- _EXERCISE AIM_: The whole of the data must be transcribed exactly.

- _RECORDS SUPPLIED_:
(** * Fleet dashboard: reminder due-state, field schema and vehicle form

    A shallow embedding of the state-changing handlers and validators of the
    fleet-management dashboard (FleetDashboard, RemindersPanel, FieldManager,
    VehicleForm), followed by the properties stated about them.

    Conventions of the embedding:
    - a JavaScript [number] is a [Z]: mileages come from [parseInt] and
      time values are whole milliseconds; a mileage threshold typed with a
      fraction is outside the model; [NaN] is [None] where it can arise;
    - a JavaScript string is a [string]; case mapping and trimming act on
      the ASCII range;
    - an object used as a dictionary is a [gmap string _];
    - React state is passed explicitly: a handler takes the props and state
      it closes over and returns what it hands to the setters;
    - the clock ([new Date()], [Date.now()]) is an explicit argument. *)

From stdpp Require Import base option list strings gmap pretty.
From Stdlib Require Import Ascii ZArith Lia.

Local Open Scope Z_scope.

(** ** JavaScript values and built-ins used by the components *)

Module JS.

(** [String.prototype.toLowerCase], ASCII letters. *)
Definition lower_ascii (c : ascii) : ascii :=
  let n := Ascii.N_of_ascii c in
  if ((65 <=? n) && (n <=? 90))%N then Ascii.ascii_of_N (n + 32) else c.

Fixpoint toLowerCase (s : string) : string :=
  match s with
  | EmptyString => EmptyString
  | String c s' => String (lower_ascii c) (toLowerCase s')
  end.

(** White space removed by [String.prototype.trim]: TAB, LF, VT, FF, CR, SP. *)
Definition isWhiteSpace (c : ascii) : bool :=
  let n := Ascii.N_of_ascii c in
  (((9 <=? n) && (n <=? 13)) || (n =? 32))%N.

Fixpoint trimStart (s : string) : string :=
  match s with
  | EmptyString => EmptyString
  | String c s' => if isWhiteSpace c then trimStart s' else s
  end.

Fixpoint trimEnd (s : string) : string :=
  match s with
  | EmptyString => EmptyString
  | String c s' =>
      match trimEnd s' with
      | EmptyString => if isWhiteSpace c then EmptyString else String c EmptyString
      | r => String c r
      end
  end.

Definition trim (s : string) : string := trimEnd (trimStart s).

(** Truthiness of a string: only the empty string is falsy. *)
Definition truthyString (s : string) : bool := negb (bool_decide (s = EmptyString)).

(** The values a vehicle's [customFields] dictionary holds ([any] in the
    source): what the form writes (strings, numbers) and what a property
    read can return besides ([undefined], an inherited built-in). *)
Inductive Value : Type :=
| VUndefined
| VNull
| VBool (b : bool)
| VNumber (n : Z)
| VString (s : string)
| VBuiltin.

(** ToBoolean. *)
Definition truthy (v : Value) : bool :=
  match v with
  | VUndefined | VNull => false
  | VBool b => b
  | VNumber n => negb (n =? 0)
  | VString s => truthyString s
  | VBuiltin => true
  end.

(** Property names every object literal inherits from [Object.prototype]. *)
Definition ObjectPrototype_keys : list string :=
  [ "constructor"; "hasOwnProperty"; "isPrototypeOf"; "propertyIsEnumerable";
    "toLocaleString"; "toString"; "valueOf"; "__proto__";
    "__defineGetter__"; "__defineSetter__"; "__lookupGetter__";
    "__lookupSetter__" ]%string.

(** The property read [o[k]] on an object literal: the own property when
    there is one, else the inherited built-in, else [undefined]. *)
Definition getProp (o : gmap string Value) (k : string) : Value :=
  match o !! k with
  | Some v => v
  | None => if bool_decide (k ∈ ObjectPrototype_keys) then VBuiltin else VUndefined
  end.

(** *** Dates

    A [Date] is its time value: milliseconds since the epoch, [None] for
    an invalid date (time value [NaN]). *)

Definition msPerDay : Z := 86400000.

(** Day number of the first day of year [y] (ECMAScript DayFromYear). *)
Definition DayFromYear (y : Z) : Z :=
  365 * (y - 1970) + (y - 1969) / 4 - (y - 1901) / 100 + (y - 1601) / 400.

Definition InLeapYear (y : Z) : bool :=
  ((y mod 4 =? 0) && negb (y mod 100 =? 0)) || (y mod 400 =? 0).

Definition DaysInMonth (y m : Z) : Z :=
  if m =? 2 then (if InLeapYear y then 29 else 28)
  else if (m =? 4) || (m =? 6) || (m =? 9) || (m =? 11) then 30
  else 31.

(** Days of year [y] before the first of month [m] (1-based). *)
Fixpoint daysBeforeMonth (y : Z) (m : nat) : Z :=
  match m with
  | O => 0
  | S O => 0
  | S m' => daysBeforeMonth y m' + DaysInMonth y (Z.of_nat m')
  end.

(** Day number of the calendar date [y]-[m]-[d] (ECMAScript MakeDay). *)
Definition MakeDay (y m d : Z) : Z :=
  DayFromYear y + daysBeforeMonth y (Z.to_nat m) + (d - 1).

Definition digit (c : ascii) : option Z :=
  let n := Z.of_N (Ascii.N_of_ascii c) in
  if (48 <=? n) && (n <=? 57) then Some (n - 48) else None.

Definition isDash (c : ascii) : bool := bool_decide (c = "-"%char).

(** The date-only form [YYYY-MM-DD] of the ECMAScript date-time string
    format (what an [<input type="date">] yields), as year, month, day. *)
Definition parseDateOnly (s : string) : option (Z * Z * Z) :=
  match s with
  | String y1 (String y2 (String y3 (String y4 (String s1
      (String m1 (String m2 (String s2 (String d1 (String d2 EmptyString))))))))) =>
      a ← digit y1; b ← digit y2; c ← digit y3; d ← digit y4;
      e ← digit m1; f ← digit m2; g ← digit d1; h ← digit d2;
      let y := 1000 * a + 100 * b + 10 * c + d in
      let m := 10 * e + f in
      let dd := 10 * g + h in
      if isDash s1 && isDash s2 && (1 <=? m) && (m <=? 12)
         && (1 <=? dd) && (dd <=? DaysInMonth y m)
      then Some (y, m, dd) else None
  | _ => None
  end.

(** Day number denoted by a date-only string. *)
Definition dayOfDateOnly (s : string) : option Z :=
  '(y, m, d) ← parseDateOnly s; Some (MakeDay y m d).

- _RESULT OF THE EXERCISE_:
(** * Fleet dashboard: reminder due-state, field schema and vehicle form

    A shallow embedding of the state-changing handlers and validators of the
    fleet-management dashboard (FleetDashboard, RemindersPanel, FieldManager,
    VehicleForm), followed by the properties stated about them.

    Conventions of the embedding:
    - a JavaScript [number] is a [Z]: mileages come from [parseInt] and
      time values are whole milliseconds; a mileage threshold typed with a
      fraction is outside the model; [NaN] is [None] where it can arise;
    - a JavaScript string is a [string]; case mapping and trimming act on
      the ASCII range;
    - an object used as a dictionary is a [gmap string _];
    - React state is passed explicitly: a handler takes the props and state
      it closes over and returns what it hands to the setters;
    - the clock ([new Date()], [Date.now()]) is an explicit argument. *)

From stdpp Require Import base option list strings gmap pretty.
From Stdlib Require Import Ascii ZArith Lia.

Local Open Scope Z_scope.

(** ** JavaScript values and built-ins used by the components *)

Module JS.

(** [String.prototype.toLowerCase], ASCII letters. *)
Definition lower_ascii (c : ascii) : ascii :=
  let n := Ascii.N_of_ascii c in
  if ((65 <=? n) && (n <=? 90))%N then Ascii.ascii_of_N (n + 32) else c.

Fixpoint toLowerCase (s : string) : string :=
  match s with
  | EmptyString => EmptyString
  | String c s' => String (lower_ascii c) (toLowerCase s')
  end.

(** White space removed by [String.prototype.trim]: TAB, LF, VT, FF, CR, SP. *)
Definition isWhiteSpace (c : ascii) : bool :=
  let n := Ascii.N_of_ascii c in
  (((9 <=? n) && (n <=? 13)) || (n =? 32))%N.

Fixpoint trimStart (s : string) : string :=
  match s with
  | EmptyString => EmptyString
  | String c s' => if isWhiteSpace c then trimStart s' else s
  end.

Fixpoint trimEnd (s : string) : string :=
  match s with
  | EmptyString => EmptyString
  | String c s' =>
      match trimEnd s' with
      | EmptyString => if isWhiteSpace c then EmptyString else String c EmptyString
      | r => String c r
      end
  end.

Definition trim (s : string) : string := trimEnd (trimStart s).

(** Truthiness of a string: only the empty string is falsy. *)
Definition truthyString (s : string) : bool := negb (bool_decide (s = EmptyString)).

(** The values a vehicle's [customFields] dictionary holds ([any] in the
    source): what the form writes (strings, numbers) and what a property
    read can return besides ([undefined], an inherited built-in). *)
Inductive Value : Type :=
| VUndefined
| VNull
| VBool (b : bool)
| VNumber (n : Z)
| VString (s : string)
| VBuiltin.

(** ToBoolean. *)
Definition truthy (v : Value) : bool :=
  match v with
  | VUndefined | VNull => false
  | VBool b => b
  | VNumber n => negb (n =? 0)
  | VString s => truthyString s
  | VBuiltin => true
  end.

(** Property names every object literal inherits from [Object.prototype]. *)
Definition ObjectPrototype_keys : list string :=
  [ "constructor"; "hasOwnProperty"; "isPrototypeOf"; "propertyIsEnumerable";
    "toLocaleString"; "toString"; "valueOf"; "__proto__";
    "__defineGetter__"; "__defineSetter__"; "__lookupGetter__";
    "__lookupSetter__" ]%string.

(** The property read [o[k]] on an object literal: the own property when
    there is one, else the inherited built-in, else [undefined]. *)
Definition getProp (o : gmap string Value) (k : string) : Value :=
  match o !! k with
  | Some v => v
  | None => if bool_decide (k ∈ ObjectPrototype_keys) then VBuiltin else VUndefined
  end.

(** *** Dates

    A [Date] is its time value: milliseconds since the epoch, [None] for
    an invalid date (time value [NaN]). *)

Definition msPerDay : Z := 86400000.

(** Day number of the first day of year [y] (ECMAScript DayFromYear). *)
Definition DayFromYear (y : Z) : Z :=
  365 * (y - 1970) + (y - 1969) / 4 - (y - 1901) / 100 + (y - 1601) / 400.

Definition InLeapYear (y : Z) : bool :=
  ((y mod 4 =? 0) && negb (y mod 100 =? 0)) || (y mod 400 =? 0).

Definition DaysInMonth (y m : Z) : Z :=
  if m =? 2 then (if InLeapYear y then 29 else 28)
  else if (m =? 4) || (m =? 6) || (m =? 9) || (m =? 11) then 30
  else 31.

(** Days of year [y] before the first of month [m] (1-based). *)
Fixpoint daysBeforeMonth (y : Z) (m : nat) : Z :=
  match m with
  | O => 0
  | S O => 0
  | S m' => daysBeforeMonth y m' + DaysInMonth y (Z.of_nat m')
  end.

(** Day number of the calendar date [y]-[m]-[d] (ECMAScript MakeDay). *)
Definition MakeDay (y m d : Z) : Z :=
  DayFromYear y + daysBeforeMonth y (Z.to_nat m) + (d - 1).

Definition digit (c : ascii) : option Z :=
  let n := Z.of_N (Ascii.N_of_ascii c) in
  if (48 <=? n) && (n <=? 57) then Some (n - 48) else None.

Definition isDash (c : ascii) : bool := bool_decide (c = "-"%char).

(** The date-only form [YYYY-MM-DD] of the ECMAScript date-time string
    format (what an [<input type="date">] yields), as year, month, day. *)
Definition parseDateOnly (s : string) : option (Z * Z * Z) :=
  match s with
  | String y1 (String y2 (String y3 (String y4 (String s1
      (String m1 (String m2 (String s2 (String d1 (String d2 EmptyString))))))))) =>
      a ← digit y1; b ← digit y2; c ← digit y3; d ← digit y4;
      e ← digit m1; f ← digit m2; g ← digit d1; h ← digit d2;
      let y := 1000 * a + 100 * b + 10 * c + d in
      let m := 10 * e + f in
      let dd := 10 * g + h in
      if isDash s1 && isDash s2 && (1 <=? m) && (m <=? 12)
         && (1 <=? dd) && (dd <=? DaysInMonth y m)
      then Some (y, m, dd) else None
  | _ => None
  end.

(** Day number denoted by a date-only string. *)
Definition dayOfDateOnly (s : string) : option Z :=
  '(y, m, d) ← parseDateOnly s; Some (MakeDay y m d).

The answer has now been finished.